### Required work
Wherever the string "constructor" turns up in the data, copy the whole line.

=== Dataset records ===

(** [scipy.stats.ttest_ind(a, b, equal_var=False)] on two float64 arrays,
    as scipy computes it: the variances over [n - 1], the Welch denominator
    and degrees of freedom (set to 1 where undefined, for the p-value
    only), and the statistic [(mean(a) - mean(b)) / denom]: first argument
    minus second. *)
Definition welch_statistic (xs ys : list F) : F * pvalue F :=
  let vn1 := fdiv (var1 xs) (of_int (List.length xs)) in
  let vn2 := fdiv (var1 ys) (of_int (List.length ys)) in
  let df := fdiv (fsq (fadd vn1 vn2))
                 (fadd (fdiv (fsq vn1) (of_int (List.length xs - 1)))
                       (fdiv (fsq vn2) (of_int (List.length ys - 1)))) in
  let df := if fisnan df then of_int 1 else df in
  let denom := fsqrt (fadd vn1 vn2) in
  let d := fsub (mean xs) (mean ys) in
  let t := fdiv d denom in
  (t, TwoSidedT t df).

(** The primitive on whatever [.values] holds: a non-numeric array makes
    the reductions inside raise a TypeError. *)
Definition scipy_ttest_ind (error_text : Series F -> string) (a b : Series F)
  : outcome (F * pvalue F) :=
  match as_numeric a, as_numeric b with
  | Some xs, Some ys => Return (welch_statistic xs ys)
  | None, _ => Raise (mk_exn TypeError (error_text a))
  | _, None => Raise (mk_exn TypeError (error_text b))
  end.

(** The runtime with scipy's primitive. *)
Definition scipy_runtime (str_of_num : F -> string) (error_text : Series F -> string) : Runtime F :=
  {| str_num := str_of_num;
     type_error_text := error_text;
     ttest_ind := scipy_ttest_ind error_text |}.
End Scipy.

(** ** Vocabulary of the statements *)

Section Vocabulary.
Context {F : Type} {arith : Arith F}.

(** The observations of the group identified by [v], after the NaN-drop:
    what [extract_groups] calls [control_vec] and [test_vec]. *)
Definition group (df : DataFrame F) (independent_var_col dependent_var_col : string) (v : value F)
  : Series F :=
  match getitem df independent_var_col, getitem df dependent_var_col with
  | Return indep, Return dep => dropna (select indep dep v)
  | _, _ => []
  end.

(** A table is rectangular: its columns have one length. *)
Definition rectangular (df : DataFrame F) : bool :=
  match df with
  | [] => true
  | (_, s) :: rest => forallb (fun col => Nat.eqb (List.length (snd col)) (List.length s)) rest
  end.

(** The Welch-Satterthwaite formula as the specification writes it,
    [(s1²/n1 + s2²/n2)² / ((s1²/n1)²/(n1-1) + (s2²/n2)²/(n2-1))], from the
    sample standard deviations and the counts. *)
Definition welch_satterthwaite (s1 : F) (n1 : nat) (s2 : F) (n2 : nat) : F :=
  let q1 := fdiv (fsq s1) (of_int n1) in
  let q2 := fdiv (fsq s2) (of_int n2) in
  fdiv (fsq (fadd q1 q2))
       (fadd (fdiv (fsq q1) (of_int (n1 - 1))) (fdiv (fsq q2) (of_int (n2 - 1)))).

(** A two-column table with the column "group" holding the labels
    "control" and "test" and the column "value" holding the given cells. *)
Definition two_groups (control test : Series F) : DataFrame F :=
  [("group", map (fun _ => VStr "control") control ++ map (fun _ => VStr "test") test);
   ("value", control ++ test)].

(** The group-value pair [["control", "test"]]. *)
Definition control_test : pair_arg F := SeqArg [VStr "control"; VStr "test"].

(** The values a sized argument holds, in order. *)
Definition elements (ctv : pair_arg F) : list (value F) :=
  match ctv with
  | SeqArg l | SizedArg l => l
  | UnsizedArg _ | ScalarArrayArg => []
  end.
End Vocabulary.

Section Calls.
Context {F : Type} {arith : Arith F} {runtime : Runtime F}.

(** A successful call of the entry point, in either of its two variants,
    with result mapping [r]. *)
Definition succeeds (dataframe : table_arg F) (independent_var_col dependent_var_col : string)
    (control_test_values : pair_arg F) (r : Results F) : Prop :=
  Library.welch_t_test dataframe independent_var_col dependent_var_col control_test_values
  = Return r \/
  Script.welch_t_test dataframe independent_var_col dependent_var_col control_test_values
  = Return (ResultMapping r).
End Calls.

(** The runtimes of the worked examples.  Their groups are labelled by
    strings, so [str] of a float is never asked for; the TypeError text is
    the one Python gives for adding a str to a float. *)
Definition example_error_text {F} (_ : Series F) : string :=
  "unsupported operand type(s) for +: 'float' and 'str'".

Definition float_runtime : Runtime float := scipy_runtime (fun _ => "nan") example_error_text.

Definition exact_runtime : Runtime R := scipy_runtime (fun _ => "nan") example_error_text.

(** The library's entry point on a two-group table, in binary64 and in
    exact arithmetic. *)
Definition run_float (control test : Series float) : outcome (Results float) :=
  @Library.welch_t_test float binary64 float_runtime
    (Frame (two_groups control test)) "group" "value" control_test.

Definition run_exact (control test : Series R) : outcome (Results R) :=
  @Library.welch_t_test R exact exact_runtime
    (Frame (two_groups control test)) "group" "value" control_test.

(** The permissive variant on a two-group table, in binary64. *)
Definition script_float (control test : Series float) : outcome (pydict float) :=
  @Script.welch_t_test float binary64 float_runtime
    (Frame (two_groups control test)) "group" "value" control_test.

(** ** Worked tables *)

Set Warnings "-inexact-float".

(** Scenario 3 of the specification. *)
Definition scenario3_control : Series float :=
  [VNum 12.5%float; VNum 13.2%float; VNum 11.8%float; VNum 14.1%float].
Definition scenario3_test : Series float :=
  [VNum 15.2%float; VNum 14.8%float; VNum 16.1%float; VNum 15.7%float].

(** A store that holds the table of Scenario 3 and nothing else. *)
Definition scenario3_store : store float :=
  mk_store [Frame (two_groups scenario3_control scenario3_test)] [] [].

(** Two groups on which every operation of the calculation is exact in
    binary64: means 0 and 10, sample variances 4 and 12. *)
Definition spread_control {F} {arith : Arith F} : Series F :=
  [VNum (fsub fzero (of_int 1)); VNum (fsub fzero (of_int 1)); VNum (fsub fzero (of_int 1));
   VNum (of_int 3)].
Definition spread_test {F} {arith : Arith F} : Series F :=
  [VNum (of_int 7); VNum (of_int 7); VNum (of_int 13); VNum (of_int 13)].

(** A group of [n] observations, all equal to the integer [k]. *)
Definition constant {F} {arith : Arith F} (n k : nat) : Series F := repeat (VNum (of_int k)) n.

(** Two groups of equal, non-zero variance on which the rounding of the
    degrees of freedom goes up. *)
Definition rounding_control : Series float := [VNum 5.0%float; VNum 5.4%float].
Definition rounding_test : Series float := [VNum 10.3%float; VNum 10.7%float].

(** A control group with one observation and one NaN. *)
Definition short_control : Series float := [VNum 1%float; VNum nan].

(** A control group whose dependent cells are not all numbers. *)
Definition mixed_control : Series float := [VNum 1%float; VStr "x"].

(** A table whose grouping column has the three values "a", "b", "c". *)
Definition three_labels : DataFrame float :=
  [("group", [VStr "a"; VStr "a"; VStr "b"; VStr "b"; VStr "c"; VStr "c"]);
   ("value", [VNum 1%float; VNum 2%float; VNum 3%float; VNum 4%float; VNum 5%float; VNum 6%float])].

(** ** utils.py, [format_results] *)

(** A value held by a dict: a float64, the p-value, the [int] that [len]
    returned for an array (below [2^63]), an [int] of any size, a [bool],
    a [str] or [None]. *)
Inductive obj (F : Type) : Type :=
| OFloat (x : F)
| OProb (p : pvalue F)
| OSize (n : nat)
| OInt (n : Z)
| OBool (b : bool)
| OStr (s : string)
| ONone.
Arguments OFloat {F} x.
Arguments OProb {F} p.
Arguments OSize {F} n.
Arguments OInt {F} n.
Arguments OBool {F} b.
Arguments OStr {F} s.
Arguments ONone {F}.

(** A dict with string keys, as a list of items; a key is looked up from
    the front. *)
Definition dict (F : Type) : Type := list (string * obj F).

(** What a caller may pass for [results]: a dict, or an object of another
    type. *)
Inductive results_arg (F : Type) : Type :=
| DictArg (d : dict F)
| NotDict (type_name : string).
Arguments DictArg {F} d.
Arguments NotDict {F} type_name.

(** What Python gives and the source does not define: a float in fixed
    notation with a number of digits ([format(x, ".4f")]); the same and
    [str] for the p-value; [float(n)] for an [int], the nearest float64, or
    nothing where the int is too large and Python raises OverflowError;
    and the interpreter's limit on the digits of an int-to-str conversion
    ([sys.get_int_max_str_digits()]: 0 for no limit, as before Python 3.11,
    otherwise 640 or more) with the text of the ValueError beyond it. *)
Class Formatting (F : Type) : Type := {
  format_fixed : nat -> F -> string;
  format_prob : nat -> pvalue F -> string;
  str_prob : pvalue F -> string;
  float_of_int : Z -> option F;
  int_max_str_digits : nat;
  int_limit_text : string
}.

(** The line separator of ["\n".join]. *)
Definition newline : string := String (ascii_of_nat 10) EmptyString.

(** [sep.join(lines)]. *)
Fixpoint join (sep : string) (lines : list string) : string :=
  match lines with
  | [] => ""
  | [l] => l
  | l :: rest => l ++ sep ++ join sep rest
  end.

(** [s * n]. *)
Fixpoint str_repeat (s : string) (n : nat) : string :=
  match n with
  | 0 => ""
  | S n' => s ++ str_repeat s n'
  end.

(** Decimal rendering of a Python [int] that may be negative. *)
Definition str_Z (n : Z) : string := NilZero.string_of_int (Z.to_int n).

(** The eight keys [format_results] renders with a format specification,
    in the order it reads them. *)
Definition numeric_keys : list string :=
  ["t_statistic"; "p_value"; "degrees_of_freedom"; "mean_difference";
   "mean_control"; "std_control"; "mean_test"; "std_test"].

(** The four keys it renders without one. *)
Definition plain_keys : list string := ["control_value"; "n_control"; "test_value"; "n_test"].

Section Formatting.
Context {F : Type} {arith : Arith F} {runtime : Runtime F} {formatting : Formatting F}.
(** A bundle that does not decode: one error is reported and none of the
    four derived fields is written. *)
Lemma populateComputedValues_parse_failure
    (data : ClusterResourceModel.t) (diags : diag.Diagnostics) (w : World)
    (kubeconfig homeDir : string) (err : error) :
  providerKubeConfig w (types.ValueString (ClusterResourceModel.Name data)) false
    = Ok kubeconfig ->
  UserHomeDir w = Ok homeDir ->
  yaml_Unmarshal kubeconfig = Err err ->
  let '(data', diags', _) := populate data diags w in
  diags' = diag.AddError diags "Failed to parse kubeconfig" (Error Duration_String err)
  /\ ClusterResourceModel.Endpoint data' = ClusterResourceModel.Endpoint data
  /\ ClusterResourceModel.ClusterCaCertificate data'
     = ClusterResourceModel.ClusterCaCertificate data
  /\ ClusterResourceModel.ClientCertificate data'
     = ClusterResourceModel.ClientCertificate data
  /\ ClusterResourceModel.ClientKey data' = ClusterResourceModel.ClientKey data.
Proof.
  intros Hkc Hhome Hyaml. unfold populateComputedValues. simpl.
  rewrite Hkc, Hhome, Hyaml. by repeat split.
Qed.

(** A bundle that decodes: no error is added, and a derived field the bundle
    lacks ends as the empty string when the model held null for it, and
    keeps what the model held otherwise. *)
Lemma populateComputedValues_parsed
    (data : ClusterResourceModel.t) (diags : diag.Diagnostics) (w : World)
    (kubeconfig homeDir : string) (doc : gmap string iface) :
  providerKubeConfig w (types.ValueString (ClusterResourceModel.Name data)) false
    = Ok kubeconfig ->
  UserHomeDir w = Ok homeDir ->
  yaml_Unmarshal kubeconfig = Ok doc ->
  let '(data', diags', _) := populate data diags w in
  diags' = diags
  /\ ClusterResourceModel.Endpoint data'
     = emptyIfNull (extractString (firstEntry doc "clusters" "cluster") "server"
                      (ClusterResourceModel.Endpoint data))
  /\ ClusterResourceModel.ClusterCaCertificate data'
     = emptyIfNull (extractString (firstEntry doc "clusters" "cluster")
                      "certificate-authority-data"
                      (ClusterResourceModel.ClusterCaCertificate data))
  /\ ClusterResourceModel.ClientCertificate data'
     = emptyIfNull (extractString (firstEntry doc "users" "user")
                      "client-certificate-data"
                      (ClusterResourceModel.ClientCertificate data))
  /\ ClusterResourceModel.ClientKey data'
     = emptyIfNull (extractString (firstEntry doc "users" "user") "client-key-data"
                      (ClusterResourceModel.ClientKey data)).
Proof.
  intros Hkc Hhome Hyaml. unfold populateComputedValues. simpl.
  rewrite Hkc, Hhome, Hyaml. by repeat split.
Qed.

Lemma absent_field (info : option (gmap string iface)) (key : string)
    (field : types.String) :
  info ≫= (fun m => asStr (mapIndex m key)) = None ->
  emptyIfNull (extractString info key field)
  = match field with
    | types.StringNull => types.StringValue ""
    | _ => field
    end.
Proof.
  intros H. unfold extractString. rewrite H. by destruct field.
Qed.

End ProviderProperties.

(** C2 at a bundle without a ["users"] section, in the model [Create] works
    on, where the computed attributes are unknown: the bundle decodes and no
    error is reported, the endpoint and the CA certificate are extracted,
    and the client certificate and the client key are left unknown; they are
    not set to the empty string. *)
Theorem populateComputedValues_leaves_unknown_fields :
  let '(data, diags, _) :=
    populateComputedValues secondsString joinSlash decodeSample
      (planModel "dev" [] types.ListNull) []
      (sampleWorld None (Ok kubeconfigNoUsers) (gateEnv None alwaysReady) ∅ 0) in
  diags = []
  /\ firstEntry docNoUsers "users" "user" = None
  /\ ClusterResourceModel.Endpoint data = types.StringValue "https://127.0.0.1:6443"
  /\ ClusterResourceModel.ClusterCaCertificate data = types.StringValue "Q0E="
  /\ ClusterResourceModel.ClientCertificate data = types.StringUnknown
  /\ ClusterResourceModel.ClientKey data = types.StringUnknown
  /\ ClusterResourceModel.ClientKey data <> types.StringValue "".
Proof.
  vm_compute. repeat split. discriminate.
Qed.

(** ** Create *)

Lemma AddError_fresh (ds : diag.Diagnostics) (summary detail : string) :
  diag.HasError ds = false ->
  diag.AddError ds summary detail
  = ds ++ [diag.Build diag.SeverityError summary detail].
Proof.
  intros Hno. unfold diag.AddError, diag.Append, diag.Contains. simpl.
  case_bool_decide as Hin; [|reflexivity].
  exfalso. apply list_elem_of_In in Hin.
  assert (diag.HasError ds = true) as Ht; [|congruence].
  unfold diag.HasError. apply existsb_exists. eexists. split; [exact Hin|reflexivity].
Qed.

Lemma HasError_AddError (ds : diag.Diagnostics) (summary detail : string) :
  diag.HasError ds = false ->
  diag.HasError (diag.AddError ds summary detail) = true.
Proof.
  intros Hno. rewrite AddError_fresh by exact Hno.
  unfold diag.HasError. rewrite existsb_app. simpl. by rewrite orb_true_r.
Qed.

(** Lock recovery touches the files and the log, and nothing else. *)
Lemma cleanupStaleLockFile_frame (filepath_Join : list string -> string) (w : World) :
  let w' := cleanupStaleLockFile filepath_Join w in
  UserHomeDir w' = UserHomeDir w
  /\ providerCreate w' = providerCreate w
  /\ providerKubeConfig w' = providerKubeConfig w
  /\ gate w' = gate w
  /\ exists removals, log w' = log w ++ removals /\ Forall isRemove removals.
Proof.
  assert (Hsame : exists removals : list Call,
             log w = log w ++ removals /\ Forall isRemove removals).
  { exists []. by rewrite app_nil_r. }
  unfold cleanupStaleLockFile.
  destruct (UserHomeDir w) as [homeDir|e] eqn:Hhome; [|by rewrite Hhome].
  destruct (os_Stat w (lockFilePath filepath_Join homeDir)); [|by rewrite Hhome].
  destruct (60 * Second <? time_Since w a); [|by rewrite Hhome].
  unfold os_Remove. simpl.
  destruct (removeErr w (lockFilePath filepath_Join homeDir)); simpl.
  - repeat split; try assumption. eexists. split; [reflexivity|].
    by repeat constructor.
  - destruct (files w !! lockFilePath filepath_Join homeDir); simpl;
      (repeat split; try assumption; eexists; split; [reflexivity|];
       by repeat constructor).
Qed.
(* ===== verification/_CoqProject ===== *)
-Q . S2P
Prelude.v
Effects.v
OperationCore.v
OperationLaws.v
OperationStore.v
OperationTheorems.v
OperationEffect.v
Workspace.v
Permission.v
PermissionTheorems.v
MemberStore.v
MemberLaws.v
Membership.v
MembershipLaws.v
MembershipSimulation.v
MembershipDemo.v
MembershipTheorems.v
OperationRunner.v
RunnerLaws.v
RunnerTheorems.v
RoadmapModel.v
RoadmapStore.v
RouteObjects.v
Templates.v
Roadmap.v
RoadmapLaws.v
RoadmapHistory.v
RoadmapSound.v
RoadmapCommit.v
RoadmapSteps.v
RouteLaws.v
RoadmapDemo.v
RoadmapTheorems.v
ImpactStore.v
ImpactStoreLaws.v
Lineage.v
ImpactDemo.v
Assessment.v
AssessmentLaws.v
AssessmentTheorems.v
Stabilization.v
StabilizationLaws.v
StabilizationSteps.v
StabilizationTheorems.v
Impact.v
ImpactService.v
FaultInjection.v
ImpactLaws.v
ImpactWrites.v
ImpactMoves.v
ImpactCalls.v
ImpactExact.v
ImpactRaising.v
ImpactCounter.v
ImpactTheorems.v
Candidates.v
CandidateLaws.v
CandidateTheorems.v
ChangeStore.v
ChangeDrafts.v
ChangeApply.v
ChangeInverse.v
ChangeService.v
ChangeLaws.v
ChangeWrites.v
ChangeApplied.v
ChangeCalls.v
ChangePort.v
ChangeHistory.v
ChangeLineage.v
ChangeDemo.v
ChangeTheorems.v
MemberReads.v
Redis.v
RateLimit.v
ModelLimiter.v
BudgetProfiles.v
BudgetLedger.v
BudgetWindow.v
BudgetTheorems.v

===

### Result of the exercise
    by repeat constructor.
       by repeat constructor).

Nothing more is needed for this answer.